A generation ago, non-union workers often welcomed news of improved wages and benefits for unionized employees, recognizing that a rising tide lifts all boats. But ... at a time of sacrifice and insecurity, many would prefer to sink their neighbor's slightly bigger boat while wistfully hoping for a glance at a yacht in a gated marina. (Source)
There are people who romanticize unions and the labor movement. I don't--there's a lot about the empirical performance of organized labor that really stinks. But we're involved in a power game, and all the power is with Big Money, and they realize that the only organized force that still has the financial resources to oppose them is the unions.

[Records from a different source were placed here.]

(* ===== verification/HistoryFacts.v ===== *)
(** Facts of snapshot ancestry: the loops end, and return the line of parents. *)
From S2P Require Import Prelude Bytes Errors Values Scalars CanonicalJson PageTree Objects Database History.

(** ** The loop *)

Section loop.
Context (step : Id -> Z -> rresult (option Id * Z)).

(** The chain of parents that [step] reads from [tip] on. *)
Inductive steps : Z -> option Id -> list Id -> Prop :=
| steps_nil last : steps last None []
| steps_cons last id parent sequence rest :
  step id last = Ok (parent, sequence) -> steps sequence parent rest -> steps last (Some id) (id :: rest).

(** A snapshot's number does not depend on the last one, and is below it. *)
Context (number : Id -> Z) (Hnumber : forall id last parent sequence, step id last = Ok (parent, sequence) -> sequence = number id /\ sequence < last).

Lemma steps_below last tip rest : steps last tip rest -> forall id, id ∈ rest -> number id < last.
Proof.
  induction 1 as [|last id parent sequence rest Hs _ IH]; intros x Hx; [by apply not_elem_of_nil in Hx|].
  destruct (Hnumber _ _ _ _ Hs) as [-> Hl]. apply elem_of_cons in Hx as [->|Hx]; [done|]. specialize (IH x Hx). lia.
Qed.
Lemma steps_nodup last tip rest : steps last tip rest -> NoDup rest.
Proof.
  induction 1 as [|last id parent sequence rest Hs Hrest IH]; constructor; [|done].
  intros Hin. destruct (Hnumber _ _ _ _ Hs) as [-> _]. pose proof (steps_below _ _ _ Hrest id Hin). lia.
Qed.

Lemma loop_steps fuel : forall tip last chain result, ancestry_loop fuel step tip last chain = Some (Ok result) ->
  exists rest, result = chain ++ rest /\ steps last tip rest.
Proof.
  induction fuel as [|fuel IH]; intros [id|] last chain result; cbn [ancestry_loop]; try done;
    try (intros [= <-]; exists []; split; [by rewrite app_nil_r|constructor]).
  destruct (bool_decide _); cbn [reject mbind result_bind]; [done|]. destruct (step id last) as [[parent sequence]|e] eqn:Hs; [|done]. intros E.
  apply IH in E as (rest & -> & Hrest). exists (id :: rest). split; [by rewrite <- app_assoc|]. by econstructor.
Qed.
Lemma steps_loop fuel : forall tip last chain rest, steps last tip rest -> NoDup (chain ++ rest) -> (length rest <= fuel)%nat ->
  ancestry_loop fuel step tip last chain = Some (Ok (chain ++ rest)).
Proof.
  induction fuel as [|fuel IH]; intros tip last chain rest Hs Hnd Hl; destruct Hs as [last|last id parent sequence rest Hs Hrest];
    cbn [ancestry_loop]; try (by rewrite app_nil_r); [cbn in Hl; lia|].
  assert (id ∉ chain) as Hin. { apply NoDup_app in Hnd as (_ & Hd & _). intros Hin. apply (Hd id Hin). left. }
  rewrite bool_decide_eq_false_2 by done. cbn [reject mbind result_bind]. rewrite Hs.
  cbn [mbind result_bind]. rewrite (cons_middle id chain rest), app_assoc in *. apply IH; [done|done|cbn in Hl; lia].
Qed.
End loop.

#[export] Instance id_bytes_inj : Inj eq eq id_bytes.
Proof. by intros [] [] [= ->]. Qed.
(** Rows that are read are rows: enough fuel. *)
Lemma rows_bound {V} (m : gmap bytes V) (l : list Id) : NoDup l -> (forall id, id ∈ l -> is_Some (m !! id_bytes id)) -> (length l <= size m)%nat.
Proof.
  intros Hnd Hl. rewrite <- size_dom. rewrite <- (length_fmap id_bytes).
  assert (NoDup (id_bytes <$> l)) as Hnd' by (by apply (NoDup_fmap_2 id_bytes)).
  rewrite <- (size_list_to_set (C := gset bytes)) by done. apply subseteq_size. intros b Hb.
  apply elem_of_list_to_set, list_elem_of_fmap in Hb as (id & -> & Hid). apply elem_of_dom. by apply Hl.
Qed.

(** Every round that goes on takes another row, so the loop ends within a round more
    than there are rows, with the same result whatever fuel is left. *)
Lemma loop_ends {V} (m : gmap bytes V) (step : Id -> Z -> rresult (option Id * Z))
    (Hstep : forall id last p, step id last = Ok p -> is_Some (m !! id_bytes id)) fuel : forall tip last chain,
  NoDup chain -> (forall id, id ∈ chain -> is_Some (m !! id_bytes id)) -> (size m < length chain + fuel)%nat ->
  exists r, forall fuel', (fuel <= fuel')%nat -> ancestry_loop fuel' step tip last chain = Some r.
Proof.
  induction fuel as [|fuel IH]; intros tip last chain Hnd Hc Hf; pose proof (rows_bound m chain Hnd Hc) as Hb; [lia|].
  destruct tip as [id|]; [|by eexists; intros [|]]. case (decide (id ∈ chain)) as [Hin|Hin].
  { eexists. intros [|fuel'] ?; [lia|]. cbn [ancestry_loop]. by rewrite bool_decide_eq_true_2. }
  destruct (step id last) as [[parent sequence]|e] eqn:E.
  - destruct (IH parent sequence (chain ++ [id])) as [r Hr]; rewrite ?length_app; cbn [length]; try lia.
    + apply NoDup_app. split_and!; [done| |apply NoDup_singleton]. intros x Hx Hx'%list_elem_of_singleton. by subst x.
    + intros x [Hx|Hx%list_elem_of_singleton]%elem_of_app; [by apply Hc|]. subst x. by eapply Hstep.
    + exists r. intros [|fuel'] ?; [lia|]. cbn [ancestry_loop]. rewrite bool_decide_eq_false_2 by done. cbn [reject mbind result_bind]. rewrite E. apply Hr. lia.
  - eexists. intros [|fuel'] ?; [lia|]. cbn [ancestry_loop]. rewrite bool_decide_eq_false_2 by done. cbn [reject mbind result_bind]. by rewrite E.
Qed.

Section ancestry.
Context `{HexCrate, SqlEngine, SerdeJson}.

(** The line of parents: each snapshot can be read, and numbers fall. *)
Inductive lineage (d : Db) : Z -> option Id -> list Id -> Prop :=
| lineage_root last : lineage d last None []
| lineage_step last id s rest :
  descriptor d id = Ok s -> sd_sequence_number s < last -> lineage d (sd_sequence_number s) (sd_parent_snapshot_id s) rest ->
  lineage d last (Some id) (id :: rest).

Lemma ancestry_step_ok d id last parent sequence : ancestry_step d id last = Ok (parent, sequence) <->
  exists s, descriptor d id = Ok s /\ sd_sequence_number s < last /\ parent = sd_parent_snapshot_id s /\ sequence = sd_sequence_number s.
Proof.
  unfold ancestry_step. rewrite bind_ok. setoid_rewrite map_err_ok. setoid_rewrite bind_reject. split.
  - intros (s & Hs & Hl & [= <- <-]). bool_to_prop. by exists s.
  - intros (s & Hs & Hl & -> & ->). exists s. split_and!; try done. by apply Z.leb_gt.
Qed.

Lemma lineage_steps d last tip rest : lineage d last tip rest <-> steps (ancestry_step d) last tip rest.
Proof.
  split; induction 1; try constructor.
  - econstructor; [|done]. apply ancestry_step_ok. eauto.
  - apply ancestry_step_ok in H2 as (s & Hs & Hl & -> & ->). by econstructor.
Qed.

Lemma descriptor_some d id s : descriptor d id = Ok s -> is_Some (db_snapshots d !! id_bytes id).
Proof. unfold descriptor. intros (r & Hr & _)%bind_ok. apply ok_or_ok in Hr. by eexists. Qed.

(** The result of the loop with the fuel it is given, and with any more *)
Lemma walk_ends d (step : Id -> Z -> rresult (option Id * Z)) tip : (forall id last p, step id last = Ok p -> is_Some (db_snapshots d !! id_bytes id)) ->
  exists r, forall fuel, (size (db_snapshots d) < fuel)%nat -> ancestry_loop fuel step tip (2 ^ 64 - 1) [] = Some r.
Proof.
  intros Hstep. destruct (loop_ends (db_snapshots d) step Hstep (ancestry_fuel d) tip (2 ^ 64 - 1) []) as [r Hr].
  - constructor.
  - by intros id ?%not_elem_of_nil.
  - unfold ancestry_fuel. cbn. lia.
  - exists r. intros fuel Hf. apply Hr. unfold ancestry_fuel. lia.
Qed.
(** A walk succeeds exactly with a chain of steps. *)
Lemma walk_steps d (step : Id -> Z -> rresult (option Id * Z)) (number : Id -> Z) tip chain :
  (forall id last parent sequence, step id last = Ok (parent, sequence) -> sequence = number id /\ sequence < last) ->
  (forall id last p, step id last = Ok p -> is_Some (db_snapshots d !! id_bytes id)) ->
  within_fuel (ancestry_loop (ancestry_fuel d) step tip (2 ^ 64 - 1) []) = Ok chain <-> steps step (2 ^ 64 - 1) tip chain.
Proof.
  intros Hn Hrow. split.
  - unfold within_fuel. destruct (ancestry_loop _ _ _ _ _) as [r|] eqn:E; [|done]. cbn. intros ->. by apply loop_steps in E as (rest & -> & ?).
  - intros Hs. pose proof (steps_nodup _ _ Hn _ _ _ Hs) as Hnd. rewrite (steps_loop _ _ _ _ [] chain); [done|done|exact Hnd|].
    unfold ancestry_fuel. apply le_S, rows_bound; [done|]. clear Hnd.
    induction Hs as [|last id parent sequence rest Hs _ IH]; intros x Hx; [by apply not_elem_of_nil in Hx|].
    apply elem_of_cons in Hx as [->|Hx]; [|by apply IH]. by eapply Hrow.
Qed.

Lemma ancestry_step_row d id last p : ancestry_step d id last = Ok p -> is_Some (db_snapshots d !! id_bytes id).
Proof. destruct p. intros (s & Hs & _)%ancestry_step_ok. by eapply descriptor_some. Qed.
Lemma ancestry_lineage d tip chain : ancestry d tip = Ok chain <-> lineage d (2 ^ 64 - 1) tip chain.
Proof.
  rewrite lineage_steps. apply (walk_steps d _ (fun id => from_option sd_sequence_number 0 (ok (descriptor d id)))); [|apply ancestry_step_row].
  intros id last parent sequence (s & Hs & Hl & _ & ->)%ancestry_step_ok. by rewrite Hs.
Qed.

(** The line the writer follows: rows with falling positive numbers, whose parents
    are identifiers. *)
Inductive writer_lineage (d : Db) : Z -> option Id -> list Id -> Prop :=
| writer_root last : writer_lineage d last None []
| writer_next last id s parent rest :
  db_snapshots d !! id_bytes id = Some s -> 0 < s_sequence s < last ->
  match s_parent s with Some b => len b = 16 /\ exists p, parent = Some p /\ id_try_from_bytes b = Ok p | None => parent = None end ->
  writer_lineage d (s_sequence s) parent rest -> writer_lineage d last (Some id) (id :: rest).

Lemma writer_step_ok d id last parent sequence : writer_step d id last = Ok (parent, sequence) <->
  exists s, db_snapshots d !! id_bytes id = Some s /\ 0 < s_sequence s < last /\ sequence = s_sequence s /\
    match s_parent s with Some b => len b = 16 /\ exists p, parent = Some p /\ id_try_from_bytes b = Ok p | None => parent = None end.
Proof.
  unfold writer_step, row. rewrite bind_ok. setoid_rewrite ok_or_ok. setoid_rewrite bind_reject. setoid_rewrite orb_false_iff. setoid_rewrite Z.leb_gt.
  split.
  - intros (s & Hs & Hn & E). apply bind_ok in E as (p & Hp & [= <- <-]). exists s. split_and!; try done; [lia..|].
    destruct (s_parent s) as [b|]; cbn [transpose] in Hp; [|by injection Hp]. apply bind_ok in Hp as (x & Hx & [= <-]). apply bind_reject in Hx as [Hl Hx].
    apply map_err_ok in Hx. bool_to_prop. split; [done|]. by exists x.
  - intros (s & Hs & Hn & -> & Hp). exists s. split_and!; [done|lia|lia|]. destruct (s_parent s) as [b|]; [|by subst].
    destruct Hp as (Hl & p & -> & Hp). cbn [transpose]. rewrite Hl, Hp. done.
Qed.
Lemma writer_lineage_steps d last tip rest : writer_lineage d last tip rest <-> steps (writer_step d) last tip rest.
Proof.
  split; induction 1 as [|? ? ? ? ? Hs]; try constructor.
  - econstructor; [|done]. apply writer_step_ok. eauto.
  - apply writer_step_ok in Hs as (s & Hs & Hl & -> & Hp). by econstructor.
Qed.
Lemma writer_step_row d id last p : writer_step d id last = Ok p -> is_Some (db_snapshots d !! id_bytes id).
Proof. unfold writer_step. intros (s & Hs%ok_or_ok & _)%bind_ok. by eexists. Qed.
Lemma writer_ancestry_lineage d tip chain : writer_ancestry d tip = Ok chain <-> writer_lineage d (2 ^ 64 - 1) tip chain.
Proof.
  rewrite writer_lineage_steps. apply (walk_steps d _ (fun id => from_option s_sequence 0 (db_snapshots d !! id_bytes id))); [|apply writer_step_row].
  intros id last parent sequence (s & Hs & Hl & -> & _)%writer_step_ok. rewrite Hs. cbn. lia.
Qed.
End ancestry.

(** ** Property *)

(** C17: the walk over the parents of a snapshot ends on every image, a table of
    snapshots that refer to each other in a circle included: for the readers and for
    the writer, the loop comes to a result within one round more than there are
    snapshots, the same however many more rounds it may take; and it succeeds exactly
    with the line of snapshots that can be read one after the other with falling
    sequence numbers. *)
Theorem ancestry_ends `{HexCrate, SqlEngine, SerdeJson} (d : Db) (tip : option Id) :
  (forall fuel, (size (db_snapshots d) < fuel)%nat ->
     ancestry_loop fuel (ancestry_step d) tip (2 ^ 64 - 1) [] = Some (ancestry d tip) /\
     ancestry_loop fuel (writer_step d) tip (2 ^ 64 - 1) [] = Some (writer_ancestry d tip)) /\
  (forall chain, ancestry d tip = Ok chain <-> lineage d (2 ^ 64 - 1) tip chain) /\
  (forall chain, writer_ancestry d tip = Ok chain <-> writer_lineage d (2 ^ 64 - 1) tip chain).
Proof.
  split_and!; [|intros chain; apply ancestry_lineage|intros chain; apply writer_ancestry_lineage].
  destruct (walk_ends d _ tip (ancestry_step_row d)) as [r Hr], (walk_ends d _ tip (writer_step_row d)) as [w Hw]. intros fuel Hf.
  unfold ancestry, writer_ancestry. rewrite !Hr, !Hw by (unfold ancestry_fuel; lia). done.
Qed.

(** ** Example *)

#[local] Instance example_hex : HexCrate := hex_reference.
#[local] Instance example_engine : SqlEngine := {| sql_failure := RuntimeError.Sqlite |}.
#[local] Instance example_serde : SerdeJson := json_reference (as_bytes "null") JUnit.

(** Two snapshots that are each other's parent *)
Definition circle_id (n : Z) : Id := MkId (be_bytes 6 0 ++ [Byte.x70; Byte.x00; Byte.x80] ++ be_bytes 7 n).
Definition circle_row (n parent : Z) : SnapshotRow :=
  {| s_parent := Some (id_bytes (circle_id parent)); s_sequence := n; s_schema_id := 1; s_partition_spec_id := 0; s_sort_order_id := 0;
     s_operation := "append"; s_version := n; s_committed_at_ms := 0; s_summary := "null"; s_metadata := "null" |}.
Definition circle : Db :=
  MkDb None ∅ ∅ ∅ ∅ ∅ ∅ ∅ ∅ ∅ ∅ {[id_bytes (circle_id 1) := circle_row 1 2; id_bytes (circle_id 2) := circle_row 2 1]} ∅ ∅ ∅ ∅ ∅ ∅.
Lemma ancestry_ends_witness :
  ancestry_loop 3 (writer_step circle) (Some (circle_id 1)) (2 ^ 64 - 1) [] = Some (Err (corrupt "nondecreasing snapshot ancestry")) /\
  ancestry_loop 3 (ancestry_step circle) (Some (circle_id 1)) (2 ^ 64 - 1) [] = Some (ancestry circle (Some (circle_id 1))) /\
  ~ exists chain, writer_lineage circle (2 ^ 64 - 1) (Some (circle_id 1)) chain.
Proof.
  destruct (ancestry_ends circle (Some (circle_id 1))) as (Hends & _ & Hw). destruct (Hends 3%nat ltac:(vm_compute; lia)) as [E1 E2].
  assert (writer_ancestry circle (Some (circle_id 1)) = Err (corrupt "nondecreasing snapshot ancestry")) as E by (vm_compute; reflexivity).
  split; [rewrite E2, E; reflexivity|]. split; [exact E1|]. intros [chain Hc]. apply Hw in Hc. rewrite E in Hc. discriminate Hc.
Defined.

It's one thing to oppose certain policies that unions support; it's another thing to seek to destroy them. And it should be clear that the Republicans and their backers are out to destroy them. They start with the public service unions, because they're more vulnerable with regard to public opinion, and if they succeed there, they'll come after every other union.
We're in a class war, and many Americans just don't want to believe it because it sounds so "leftist" or "extremist", but it's being waged by Big Money, and Big Money is quite happy to do so without any organized opposition, and the longer most Americans think there's no war going on, the longer they'll stay unorganized. And in the meanwhile the unions are the only organized opposition it has to deal with.
There's room for legitimate debate about particular policies that unions support, but at the same time we cannot lose sight of the larger picture. We're involved in a war here; the time for splitting hairs is behind us, and so at a very crude level it's coming down to a fundamental question: Whose side are you on?